Big enough, yes–but getting bigger. Painfully so. And these pains I’m having, this anxiety I’ve been feeling, it started before I can remember, before there was you or your brother or your daddy, but now it pulses and aches alongside you and at the thought of you because there is so much to love. It kicked into high gear the weekend I stopped nursing you, when I took your brother to the hospital for yet another scan, then thought it would be a good idea to try an intensive potty-training program a few days later. The turning of the page, six months into your life, the changing chapter and hormones and all of it, left me a bit more bereft than I expected, the highs and lows swinging about wildly. You’re the caboose, which means these milestones are each the last, and that makes them more beautiful–but also creates a trail of grief it would be unwise to either deny or remain in. I’m navigating that now, this postpartum, post-childbearing chapter of my life, in which I watch you grow as I debate whether to color the gray hairs now or wait. This is why the word bittersweet was coined.

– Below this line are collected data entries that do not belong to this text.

(** ** Storing a body *)

(** The loops change the side tips only, whatever they are. *)
Lemma connect_results_same mt b header l : forall a c a' c',
  fold_res (connect_result mt b header) l (a, c) = Ok (a', c') -> same_archive a a'.
Proof.
  induction l as [|[m r] l IH]; intros a c a' c' Hf; cbn in Hf; [by injection Hf as <- <-|].
  apply bind_Ok in Hf as ([a1 c1] & Hc & Hf). etransitivity; [|by eapply IH].
  unfold connect_result in Hc. destruct r; [|by injection Hc as <- <-].
  destruct (negb _); [by injection Hc as <- <-|]. apply bind_Ok in Hc as (d & _ & Hc).
  destruct d; [|by injection Hc as <- <-]. apply bind_Ok in Hc as (w & _ & Hc).
  apply bind_Ok in Hc as (t & _ & [= <- <-]). by exists t.
Qed.
Lemma update_side_tips_same mt b header a a' q :
  update_side_tips mt b header a = Ok (a', q) -> same_archive a a'.
Proof.
  intros Hu. unfold update_side_tips in Hu. apply bind_Ok in Hu as ([a1 c] & Hf & Hu).
  apply connect_results_same in Hf. destruct c; [|by injection Hu as <- _].
  by apply bind_Ok in Hu as (s & _ & [= <- _]).
Qed.
Lemma update_side_tips_loop_same mt fuel : forall q a a',
  update_side_tips_loop fuel mt q a = Ok a' -> same_archive a a'.
Proof.
  induction fuel as [|fuel IH]; intros [|b q] a a' Hl; cbn [update_side_tips_loop] in Hl;
    try done; try (by injection Hl as <-).
  destruct (negb _); [by eapply IH|]. apply bind_Ok in Hl as (header & _ & Hl).
  apply bind_Ok in Hl as ([a1 s] & Hu & Hl). etransitivity; [by eapply update_side_tips_same|by eapply IH].
Qed.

But there is redemption. There is joy in the passage of time, there is learning from mistakes and receiving forgiveness for them, there is the second-time-around grace. There is the fact that I didn’t love being pregnant and I didn’t love not sleeping but that you’re here anyway, and therefore so loved before you even began, in that year of waiting and losing and praying, in that thirty-seven years without you until now, in this last year when you have completed our circle. And there is your name, Protector, which–like your brother’s, we never knew the perfect fit of until you came along and owned it. Your big brother, who alternately pats your head and tolerates you, will have you alongside him, and this will help make you the person you’re meant to be.
I think you’re up to it. After all, you were made for it.
To my once and always baby, I love you more than words can say.